Every time I stand in front of the vegetable and fruit counter in the supermarket, I get annoyed. It is almost impossible to buy plastic-free. Apples, tomatoes, kiwis, lettuce, cucumbers, potatoes, avocados, bananas. Everything is packed in plastic. Even oranges have recently been peeled out of their thick peel, only to be wrapped in plastic again. Completely absurd! Even organic fruit and vegetables often come in plastic. Now that's a contradiction in terms.

300 million tons, a sea of plastic and plastic we produce worldwide every year. Half of it is thrown away after one use. Only some of it goes to landfills, much of it ends up in rivers and ultimately in the sea. The packaging madness must come to an end.

There's no question that if you want to avoid plastic waste, it's best to shop at the market. The fresh air and a chat with the greengrocer also put you in a good mood.

My most important companion at the market is my shopping basket. It is stable and has a solid bottom.
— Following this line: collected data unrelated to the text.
(* ===== verification/InMemoryDyn.v ===== *)
(** * The in-memory backend behind the dynamic wrappers

    A client that builds a pair with [make_dynamic] and works through
    [DynProducer], [DynConsumer] and [DynAcker] ([queue/producer.rs],
    [queue/consumer.rs], [queue/acker.rs], [builder.rs]), with nothing but the
    trait methods, on the backend of [backends/in_memory.rs]. *)
From S2P Require Import Prelude RustStd Effects Omniqueue Queue InMemory.

(** ** A client of the traits *)

(** What is received is tried to be settled as often as the client likes, on
    its acker. *)
Inductive dyn_op :=
| DynSend (v : bytes)
| DynSendBatch (vs : list bytes)
| DynReceive (tries : list settle_op)
| DynReceiveAll (max_messages : N) (deadline : Duration) (tries : list settle_op).

(** The payload of a delivery, and what the attempts to settle it gave. *)
Abbreviation observation := (option bytes * list (Result unit))%type.

Fixpoint settle_each (tries : list settle_op) (ds : list (Delivery memE))
    : prog memE (list observation) :=
  match ds with
  | [] => Ret []
  | d :: ds' =>
      let* rs := settle_all tries (d_acker d) in
      let* os := settle_each tries ds' in Ret ((Delivery.borrow_payload d, rs) :: os)
  end.

Fixpoint dyn_client (p : DynProducer memE) (c : DynConsumer memE) (ops : list dyn_op)
    : prog memE (Result (list observation)) :=
  match ops with
  | [] => Ret (Ok [])
  | DynSend v :: ops' =>
      let? _ := @send_raw _ _ DynProducer_producer p v in dyn_client p c ops'
  | DynSendBatch vs :: ops' =>
      let? _ := @send_raw_batch _ _ DynProducer_producer p vs in dyn_client p c ops'
  | DynReceive tries :: ops' =>
      let? d := receive c in
      let* os := settle_each tries [d] in
      let? rest := dyn_client p c ops' in Ret (Ok (os ++ rest))
  | DynReceiveAll n deadline tries :: ops' =>
      let? ds := receive_all c n deadline in
      let* os := settle_each tries ds in
      let? rest := dyn_client p c ops' in Ret (Ok (os ++ rest))
  end.

Definition dyn_session (delivery_size : N) (ops : list dyn_op)
    : prog memE (Result (list observation)) :=
  let? '(p, c) := QueueBuilder.dyn_build_pair (QueueBuilder.make_dynamic (mem_builder delivery_size)) in
  dyn_client p c ops.

(** ** The queue that it sees *)

(** The first attempt settles the delivery, later ones are refused. *)
Definition answers (tries : list settle_op) : list (Result unit) :=
  match tries with
  | [] => []
  | _ :: later => Ok tt :: replicate (length later) (Err CannotAckOrNackTwice)
  end.

(** A nack puts the message back. *)
Definition put_back (tries : list settle_op) (v : bytes) : list bytes :=
  match tries with OpNack :: _ => [v] | _ => [] end.

Definition observed (tries : list settle_op) (v : bytes) : observation := (Some v, answers tries).

(** What the client may rely on when the queue holds [q]: whatever number of
    messages each [receive_all] takes, no operation waits for ever and in the
    end the observations and the queue satisfy [Q]. *)
Fixpoint fifo_promises (delivery_size : N) (ops : list dyn_op) (q : list bytes)
    (Q : list observation → list bytes → Prop) : Prop :=
  match ops with
  | [] => Q [] q
  | DynSend v :: ops' => fifo_promises delivery_size ops' (q ++ [v]) Q
  | DynSendBatch vs :: ops' => fifo_promises delivery_size ops' (q ++ vs) Q
  | DynReceive tries :: ops' =>
      match q with
      | [] => False
      | v :: q' => fifo_promises delivery_size ops' (q' ++ put_back tries v)
                     (λ os, Q (observed tries v :: os))
      end
  | DynReceiveAll n _ tries :: ops' =>
      (delivery_size * n <= ISIZE_MAX)%N ∧
      ∀ k, (k <= length q)%nat → (N.of_nat k <= N.max 1 n)%N → (q ≠ [] → 1 <= k)%nat →
        fifo_promises delivery_size ops' (drop k q ++ (take k q ≫= put_back tries))
          (λ os, Q ((observed tries <$> take k q) ++ os))
  end.

(** ** Lemmas *)

#[local] Arguments Consumer.wrap_payload : simpl never.

Lemma wp_settled_again tries (a : InMemoryAcker) d (Q : mem → list (Result unit) → Prop) :
  already_acked_or_nacked a = true →
  Q d (replicate (length tries) (Err CannotAckOrNackTwice)) →
  wp mem_doc (settle_all tries (DynAcker_new a)) d Q.
Proof.
  intros Ha. revert Q. induction tries as [|op tries IH]; intros Q HQ; [done|].
  cbn [settle_all]. apply wp_bind. unfold DynAcker_new.
  destruct a as [tx p b]. simpl in Ha. subst b.
  destruct op; simpl; apply wp_bind, IH, HQ.
Qed.

Lemma wp_settle_tries c v tries buf d (Q : mem → list (Result unit) → Prop) :
  chans d !! c = Some (buf, true) →
  (∀ d', chans d' !! c = Some (buf ++ put_back tries v, true) → Q d' (answers tries)) →
  wp mem_doc (settle_all tries (d_acker (Consumer.wrap_payload (mkConsumer c c) v))) d Q.
Proof.
  intros Hc HQ. destruct tries as [|op tries].
  { apply wp_Ret, HQ. by rewrite app_nil_r. }
  cbn [settle_all]. apply wp_bind. destruct op; simpl.
  - apply wp_bind, wp_settled_again; [done|]. apply HQ. by rewrite app_nil_r.
  - do 4 apply wp_bind. apply (wp_Send _ _ buf); [done|].
    apply wp_bind, wp_settled_again; [done|]. apply HQ, set_chan_chans.
Qed.

Lemma wp_settle_each c tries vs buf d (Q : mem → list observation → Prop) :
  chans d !! c = Some (buf, true) →
  (∀ d', chans d' !! c = Some (buf ++ (vs ≫= put_back tries), true) →
     Q d' (observed tries <$> vs)) →
  wp mem_doc (settle_each tries (Consumer.wrap_payload (mkConsumer c c) <$> vs)) d Q.
Proof.
  revert buf d Q. induction vs as [|v vs IH]; intros buf d Q Hc HQ; csimpl in *.
  { apply HQ. by rewrite app_nil_r. }
  apply wp_bind, (wp_settle_tries c v tries buf); [done|]. intros d1 Hc1.
  apply wp_bind, (IH (buf ++ put_back tries v)); [done|]. intros d2 Hc2.
  apply wp_Ret, HQ. by rewrite app_assoc.
Qed.

Lemma wp_dyn_send_batch c vs buf d (Q : mem → Result unit → Prop) :
  chans d !! c = Some (buf, true) →
  (∀ d', chans d' !! c = Some (buf ++ vs, true) → Q d' (Ok tt)) →
  wp mem_doc (@send_raw_batch _ _ DynProducer_producer (DynProducer.new (mkProducer c)) vs) d Q.
Proof.
  intros Hc HQ. apply wp_for_each with (λ rest d', ∃ done, vs = done ++ rest ∧
    chans d' !! c = Some (buf ++ done, true)).
  - exists []. by rewrite app_nil_r.
  - intros v rest d1 (done&->&Hd1). apply wp_bind, (wp_Send _ _ (buf ++ done)); [exact Hd1|].
    exists (done ++ [v]). split; [by rewrite <-app_assoc|].
    rewrite (app_assoc buf). apply set_chan_chans.
  - intros d1 (done&->&Hd1). apply HQ. by rewrite app_nil_r in *.
Qed.

Section pair.
Context (delivery_size : N) (c : chan).
#[local] Existing Instance mem_consumer.

Definition the_producer : DynProducer memE := DynProducer.new (mkProducer c).
Definition the_consumer : DynConsumer memE :=
  @DynConsumer.new memE _ (mem_consumer delivery_size) (mkConsumer c c).

Lemma wp_dyn_receive v buf d (Q : mem → Result (Delivery memE) → Prop) :
  chans d !! c = Some (v :: buf, true) →
  Q (set_chan c buf true d) (Ok (Consumer.wrap_payload (mkConsumer c c) v)) →
  wp mem_doc (receive the_consumer) d Q.
Proof.
  intros Hc HQ. apply wp_bind_ok, wp_bind, (wp_Recv _ v buf true); [done|]. simpl.
  unfold bind_ok. simpl. by rewrite rewrap_id.
Qed.

Lemma wp_dyn_receive_all n deadline buf d (Q : mem → Result (list (Delivery memE)) → Prop) :
  chans d !! c = Some (buf, true) → (delivery_size * n <= ISIZE_MAX)%N →
  (∀ d' k, chans d' !! c = Some (drop k buf, true) → (k <= length buf)%nat →
     (N.of_nat k <= N.max 1 n)%N → (buf ≠ [] → 1 <= k)%nat →
     Q d' (Ok (Consumer.wrap_payload (mkConsumer c c) <$> take k buf))) →
  wp mem_doc (receive_all the_consumer n deadline) d Q.
Proof.
  intros Hc Hcap HQ. apply wp_bind_ok. eapply wp_mono.
  { by apply (wp_mem_receive_all delivery_size (mkConsumer c c) n deadline buf). }
  intros d' r (k&->&Hch&Hk&Hmax&Hne&_). apply wp_Ret. rewrite fmap_rewrap_id.
  apply HQ; try done. by rewrite Hch, lookup_insert_eq.
Qed.

Lemma wp_dyn_client ops q d (Q : list observation → list bytes → Prop) :
  chans d !! c = Some (q, true) → fifo_promises delivery_size ops q Q →
  wp mem_doc (dyn_client the_producer the_consumer ops) d (λ d' r,
    ∃ os q', r = Ok os ∧ chans d' !! c = Some (q', true) ∧ Q os q').
Proof.
  revert q d Q. induction ops as [|[v|vs|tries|n deadline tries] ops IH]; intros q d Q Hc Hp;
    cbn [dyn_client fifo_promises] in *.
  - apply wp_Ret. eauto.
  - apply wp_bind_ok, wp_bind, (wp_Send _ _ q); [done|]. eapply IH; [|done]. apply set_chan_chans.
  - apply wp_bind_ok, (wp_dyn_send_batch _ _ q); [done|]. intros d' Hd'. by eapply IH.
  - destruct q as [|v q]; [done|]. apply wp_bind_ok, (wp_dyn_receive v q); [done|].
    apply wp_bind, (wp_settle_each c tries [v] q); [apply set_chan_chans|]. intros d' Hd'.
    simpl in Hd'. rewrite app_nil_r in Hd'. apply wp_bind_ok.
    eapply wp_mono; [by eapply IH|]. intros d2 r (os&q'&->&Hq'&HQ). apply wp_Ret. eauto.
  - destruct Hp as [Hcap Hp]. apply wp_bind_ok, (wp_dyn_receive_all _ _ q); [done..|].
    intros d1 k Hd1 Hk Hmax Hne. apply wp_bind, (wp_settle_each c tries (take k q) (drop k q)); [done|].
    intros d' Hd'. apply wp_bind_ok.
    eapply wp_mono; [eapply IH; [exact Hd'|by apply Hp]|].
    intros d2 r (os&q'&->&Hq'&HQ). apply wp_Ret. eauto.
Qed.
End pair.

(** ** The refinement *)

(** C25: the dynamic pair is a FIFO queue whose deliveries are settled once.
    A client builds a dynamic pair and sends, sends batches, receives single
    messages or several, and tries to settle what it gets as often as it
    likes, all through the wrappers.  On any channel that keeps to tokio's
    documentation it observes what a FIFO queue promises: messages come in
    the order of the sends; the first attempt on a delivery succeeds and
    decides, an ack removes the message and a nack puts it at the end; every
    later attempt fails with [CannotAckOrNackTwice] and does nothing. *)
Theorem dynamic_pair_refines_fifo {S : Type} (h : handler memE S) (view : S → mem)
    `{!Lawful mem_doc h view} delivery_size ops Q s :
  fifo_promises delivery_size ops [] Q →
  returns h view (dyn_session delivery_size ops) s (λ d r,
    ∃ c os q, r = Ok os ∧ chans (view s) !! c = None ∧ chans d !! c = Some (q, true) ∧ Q os q).
Proof.
  intros Hp. start_wp. intros d. unfold dyn_session.
  apply wp_bind_ok, wp_bind_ok, wp_bind, wp_call. split; [done|]. intros d1 c [Hc ->]. simpl.
  eapply wp_mono; [by apply (wp_dyn_client delivery_size c ops []); [apply set_chan_chans|]|].
  intros d' r (os&q&->&Hq&HQ). by exists c, os, q.
Qed.

(** ** A witness *)

(** Three messages; the first is nacked and then acked in vain, so that it is
    received once more, behind the others. *)
Lemma dynamic_pair_refines_fifo_witness :
  returns mem_serve id
    (dyn_session 40 [DynSend (bstr "a"); DynSendBatch [bstr "b"; bstr "c"];
       DynReceive [OpNack; OpAck]; DynReceiveAll 1 (from_secs 1) [OpAck; OpNack];
       DynReceive []; DynReceive [OpAck]]) (mkMem ∅ 5 [])
    (λ d r, ∃ c, chans d !! c = Some ([], true) ∧
      r = Ok [(Some (bstr "a"), [Ok tt; Err CannotAckOrNackTwice]);
              (Some (bstr "b"), [Ok tt; Err CannotAckOrNackTwice]);
              (Some (bstr "c"), []); (Some (bstr "a"), [Ok tt])]).
Proof.
  eapply returns_mono.
  - apply (dynamic_pair_refines_fifo mem_serve id 40 _ (λ os q, q = [] ∧
      os = [(Some (bstr "a"), [Ok tt; Err CannotAckOrNackTwice]);
            (Some (bstr "b"), [Ok tt; Err CannotAckOrNackTwice]);
            (Some (bstr "c"), []); (Some (bstr "a"), [Ok tt])])).
    simpl. split; [done|]. intros k Hk Hmax Hne.
    assert (k = 1%nat) as -> by (specialize (Hne ltac:(done)); lia). by split.
  - intros d r (c&os&q&->&_&Hq&->&->). by exists c.
Defined.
I can put my fruits and vegetables in it loosely without them getting crushed. The hard varieties, like apples, pears, potatoes down, the sensitive ones, like apricots, plums, berries, up. And I swear, everything arrives home in one piece.

Unfortunately, I still can not get around the supermarket. Sometimes I don't have the time to go to the market first and then to the supermarket for the basic food. In addition, it is a little more expensive at the market than at the discounter. Sure, quality has its price. That should also be so, but I do not always want or can afford it.

In this respect, I was delighted with the action of a German discounter not so long ago, in my second home, Palma de Mallorca, fruit and vegetables were only available "naked" - that is, without plastic wrapping. I was thrilled.

But just a few weeks later, it was all over. Fruit and vegetables were again squeezed into plastic-film in the stands.

Why? Did the supermarket only want to polish up its environmental image in the short term? Or were we consumers to blame? Did we buy less unpackaged fruit and vegetables than we did packaged ones? Because, of course, at the end of the day it's all about sales. If sales collapse as a result of a no-plastic campaign, it would only be logical for the company to backtrack quickly.

Conversely, this also means that we consumers have much more power than we think! For bad, as well as for good! What if more and more people leave packed goods lying around and buy loose fruit and vegetables instead? Wouldn't manufacturers and retailers then inevitably have to switch to plastic-free?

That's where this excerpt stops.